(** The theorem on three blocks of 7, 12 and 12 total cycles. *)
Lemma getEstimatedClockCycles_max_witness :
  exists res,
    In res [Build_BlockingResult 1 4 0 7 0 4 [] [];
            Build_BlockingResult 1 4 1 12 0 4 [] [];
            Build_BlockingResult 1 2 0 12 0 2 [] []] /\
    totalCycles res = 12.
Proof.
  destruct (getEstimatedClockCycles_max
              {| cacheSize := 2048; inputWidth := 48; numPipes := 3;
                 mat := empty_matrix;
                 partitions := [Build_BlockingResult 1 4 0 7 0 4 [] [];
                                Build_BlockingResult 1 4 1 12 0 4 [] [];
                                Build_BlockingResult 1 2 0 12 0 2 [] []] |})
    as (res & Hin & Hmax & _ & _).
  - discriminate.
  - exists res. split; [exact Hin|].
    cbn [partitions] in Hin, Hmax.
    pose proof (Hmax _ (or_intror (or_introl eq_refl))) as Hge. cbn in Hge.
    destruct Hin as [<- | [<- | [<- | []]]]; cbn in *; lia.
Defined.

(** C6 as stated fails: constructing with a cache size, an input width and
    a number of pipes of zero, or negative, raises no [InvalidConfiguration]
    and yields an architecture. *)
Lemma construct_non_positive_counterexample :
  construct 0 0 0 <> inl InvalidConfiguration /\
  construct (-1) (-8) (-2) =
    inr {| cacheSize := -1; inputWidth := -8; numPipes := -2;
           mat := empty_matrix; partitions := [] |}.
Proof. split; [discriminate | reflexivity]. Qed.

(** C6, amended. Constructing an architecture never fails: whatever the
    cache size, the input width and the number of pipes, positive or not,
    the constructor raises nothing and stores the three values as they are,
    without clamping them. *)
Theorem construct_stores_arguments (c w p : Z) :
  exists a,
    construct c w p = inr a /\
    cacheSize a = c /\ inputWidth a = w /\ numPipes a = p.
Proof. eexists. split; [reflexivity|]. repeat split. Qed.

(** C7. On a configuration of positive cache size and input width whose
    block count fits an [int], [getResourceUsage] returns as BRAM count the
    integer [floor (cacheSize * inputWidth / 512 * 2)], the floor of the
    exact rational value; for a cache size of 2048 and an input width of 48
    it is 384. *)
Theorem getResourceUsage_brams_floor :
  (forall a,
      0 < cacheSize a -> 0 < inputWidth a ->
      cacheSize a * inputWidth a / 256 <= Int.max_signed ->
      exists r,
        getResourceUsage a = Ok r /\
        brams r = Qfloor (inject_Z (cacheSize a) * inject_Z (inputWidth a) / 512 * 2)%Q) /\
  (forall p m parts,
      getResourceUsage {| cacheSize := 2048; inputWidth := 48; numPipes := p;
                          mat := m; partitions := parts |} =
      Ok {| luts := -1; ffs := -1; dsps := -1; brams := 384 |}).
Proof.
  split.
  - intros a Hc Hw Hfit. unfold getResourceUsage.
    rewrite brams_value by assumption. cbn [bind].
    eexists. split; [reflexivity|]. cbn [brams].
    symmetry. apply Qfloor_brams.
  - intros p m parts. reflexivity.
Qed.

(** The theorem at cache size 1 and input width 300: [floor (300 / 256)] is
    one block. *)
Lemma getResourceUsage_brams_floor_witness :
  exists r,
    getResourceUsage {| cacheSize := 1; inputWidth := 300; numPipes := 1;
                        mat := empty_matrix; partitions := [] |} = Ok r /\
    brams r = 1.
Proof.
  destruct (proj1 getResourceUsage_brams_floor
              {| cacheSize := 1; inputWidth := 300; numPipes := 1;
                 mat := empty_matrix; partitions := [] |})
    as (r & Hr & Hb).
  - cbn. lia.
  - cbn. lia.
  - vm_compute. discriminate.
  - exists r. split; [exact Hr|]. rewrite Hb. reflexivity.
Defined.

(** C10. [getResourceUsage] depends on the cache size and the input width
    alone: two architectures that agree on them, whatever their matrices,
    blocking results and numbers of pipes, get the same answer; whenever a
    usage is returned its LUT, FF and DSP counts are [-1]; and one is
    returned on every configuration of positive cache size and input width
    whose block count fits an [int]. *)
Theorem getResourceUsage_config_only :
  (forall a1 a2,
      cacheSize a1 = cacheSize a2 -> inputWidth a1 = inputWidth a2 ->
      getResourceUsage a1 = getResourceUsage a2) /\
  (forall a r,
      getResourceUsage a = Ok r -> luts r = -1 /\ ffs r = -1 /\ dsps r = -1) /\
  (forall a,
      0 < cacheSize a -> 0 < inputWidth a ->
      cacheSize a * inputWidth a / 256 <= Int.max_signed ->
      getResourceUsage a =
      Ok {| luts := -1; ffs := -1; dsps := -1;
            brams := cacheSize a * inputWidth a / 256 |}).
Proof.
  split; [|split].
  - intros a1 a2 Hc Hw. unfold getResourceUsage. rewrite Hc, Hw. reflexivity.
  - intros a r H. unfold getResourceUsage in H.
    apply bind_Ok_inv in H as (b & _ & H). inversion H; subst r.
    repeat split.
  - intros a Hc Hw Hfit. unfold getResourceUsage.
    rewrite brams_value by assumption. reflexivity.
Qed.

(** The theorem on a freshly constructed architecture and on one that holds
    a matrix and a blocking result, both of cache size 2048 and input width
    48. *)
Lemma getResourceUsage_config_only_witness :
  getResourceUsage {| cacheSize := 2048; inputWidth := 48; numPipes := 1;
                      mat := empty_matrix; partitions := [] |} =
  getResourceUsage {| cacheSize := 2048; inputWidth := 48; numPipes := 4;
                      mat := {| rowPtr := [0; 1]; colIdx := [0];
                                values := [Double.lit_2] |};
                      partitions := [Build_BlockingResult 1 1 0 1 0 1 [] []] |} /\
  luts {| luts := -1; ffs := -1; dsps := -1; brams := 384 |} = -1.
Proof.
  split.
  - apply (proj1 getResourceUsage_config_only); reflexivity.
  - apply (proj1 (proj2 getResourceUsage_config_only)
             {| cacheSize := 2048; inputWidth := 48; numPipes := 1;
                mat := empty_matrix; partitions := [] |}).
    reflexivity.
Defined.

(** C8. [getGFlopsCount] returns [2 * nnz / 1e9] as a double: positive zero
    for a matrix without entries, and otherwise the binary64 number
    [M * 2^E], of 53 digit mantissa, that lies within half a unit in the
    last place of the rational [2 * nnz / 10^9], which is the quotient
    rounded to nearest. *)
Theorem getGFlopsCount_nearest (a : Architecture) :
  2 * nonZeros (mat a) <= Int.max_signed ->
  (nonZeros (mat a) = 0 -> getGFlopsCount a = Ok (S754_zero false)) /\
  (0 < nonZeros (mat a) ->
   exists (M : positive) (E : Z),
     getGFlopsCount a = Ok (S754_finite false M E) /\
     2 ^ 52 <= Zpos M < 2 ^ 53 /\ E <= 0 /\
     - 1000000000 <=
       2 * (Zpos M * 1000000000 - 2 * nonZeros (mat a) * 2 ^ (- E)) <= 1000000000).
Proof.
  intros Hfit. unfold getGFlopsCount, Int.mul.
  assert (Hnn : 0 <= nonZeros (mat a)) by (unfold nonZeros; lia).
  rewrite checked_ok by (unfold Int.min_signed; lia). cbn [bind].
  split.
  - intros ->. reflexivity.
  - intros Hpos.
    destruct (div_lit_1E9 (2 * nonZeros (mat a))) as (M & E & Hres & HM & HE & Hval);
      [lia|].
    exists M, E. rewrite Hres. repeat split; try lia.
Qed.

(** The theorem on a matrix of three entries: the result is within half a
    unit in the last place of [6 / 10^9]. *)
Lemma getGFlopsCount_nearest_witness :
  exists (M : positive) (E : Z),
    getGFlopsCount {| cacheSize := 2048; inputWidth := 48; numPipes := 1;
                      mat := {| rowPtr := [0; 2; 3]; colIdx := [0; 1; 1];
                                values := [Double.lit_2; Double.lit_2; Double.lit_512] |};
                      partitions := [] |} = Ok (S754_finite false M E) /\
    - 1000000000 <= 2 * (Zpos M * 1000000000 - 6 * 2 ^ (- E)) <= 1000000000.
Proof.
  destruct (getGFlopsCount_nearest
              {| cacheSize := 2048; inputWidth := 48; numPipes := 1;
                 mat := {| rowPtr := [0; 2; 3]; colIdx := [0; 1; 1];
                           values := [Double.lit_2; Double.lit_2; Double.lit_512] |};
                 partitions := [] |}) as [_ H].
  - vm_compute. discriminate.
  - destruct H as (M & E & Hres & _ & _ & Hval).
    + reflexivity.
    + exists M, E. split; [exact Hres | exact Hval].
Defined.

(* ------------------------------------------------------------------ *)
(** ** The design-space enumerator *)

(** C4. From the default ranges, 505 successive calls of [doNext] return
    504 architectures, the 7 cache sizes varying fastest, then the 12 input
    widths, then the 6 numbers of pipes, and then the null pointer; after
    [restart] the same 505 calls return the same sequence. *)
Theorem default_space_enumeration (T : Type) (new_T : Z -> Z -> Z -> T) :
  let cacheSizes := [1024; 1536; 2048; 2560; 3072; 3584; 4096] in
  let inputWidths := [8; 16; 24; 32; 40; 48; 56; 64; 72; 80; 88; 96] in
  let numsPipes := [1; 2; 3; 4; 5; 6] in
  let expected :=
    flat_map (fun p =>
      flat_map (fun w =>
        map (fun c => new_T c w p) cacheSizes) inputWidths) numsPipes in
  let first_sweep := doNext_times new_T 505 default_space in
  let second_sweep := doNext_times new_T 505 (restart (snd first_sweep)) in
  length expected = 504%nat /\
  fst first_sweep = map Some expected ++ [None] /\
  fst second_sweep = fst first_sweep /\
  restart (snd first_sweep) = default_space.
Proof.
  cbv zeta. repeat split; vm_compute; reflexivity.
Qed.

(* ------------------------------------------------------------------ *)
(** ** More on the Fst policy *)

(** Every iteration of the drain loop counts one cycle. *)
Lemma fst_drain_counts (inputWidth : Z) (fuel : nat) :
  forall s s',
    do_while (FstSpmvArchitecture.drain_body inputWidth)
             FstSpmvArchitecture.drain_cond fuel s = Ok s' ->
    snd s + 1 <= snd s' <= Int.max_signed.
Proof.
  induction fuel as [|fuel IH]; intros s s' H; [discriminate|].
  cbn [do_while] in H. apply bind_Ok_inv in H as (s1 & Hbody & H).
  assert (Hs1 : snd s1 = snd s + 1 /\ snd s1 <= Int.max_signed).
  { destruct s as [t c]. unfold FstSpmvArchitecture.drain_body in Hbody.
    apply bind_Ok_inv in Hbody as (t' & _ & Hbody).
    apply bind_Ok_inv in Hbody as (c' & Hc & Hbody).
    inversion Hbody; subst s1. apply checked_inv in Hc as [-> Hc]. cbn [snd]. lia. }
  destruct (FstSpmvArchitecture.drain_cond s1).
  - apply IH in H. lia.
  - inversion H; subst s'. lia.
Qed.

****************

WHAT IS REQUIRED: Search the listing above for the string "InvalidConfiguration". Copy every line that contains it.

SOLUTION FOR THIS EXERCISE:
    a number of pipes of zero, or negative, raises no [InvalidConfiguration]
  construct 0 0 0 <> inl InvalidConfiguration /\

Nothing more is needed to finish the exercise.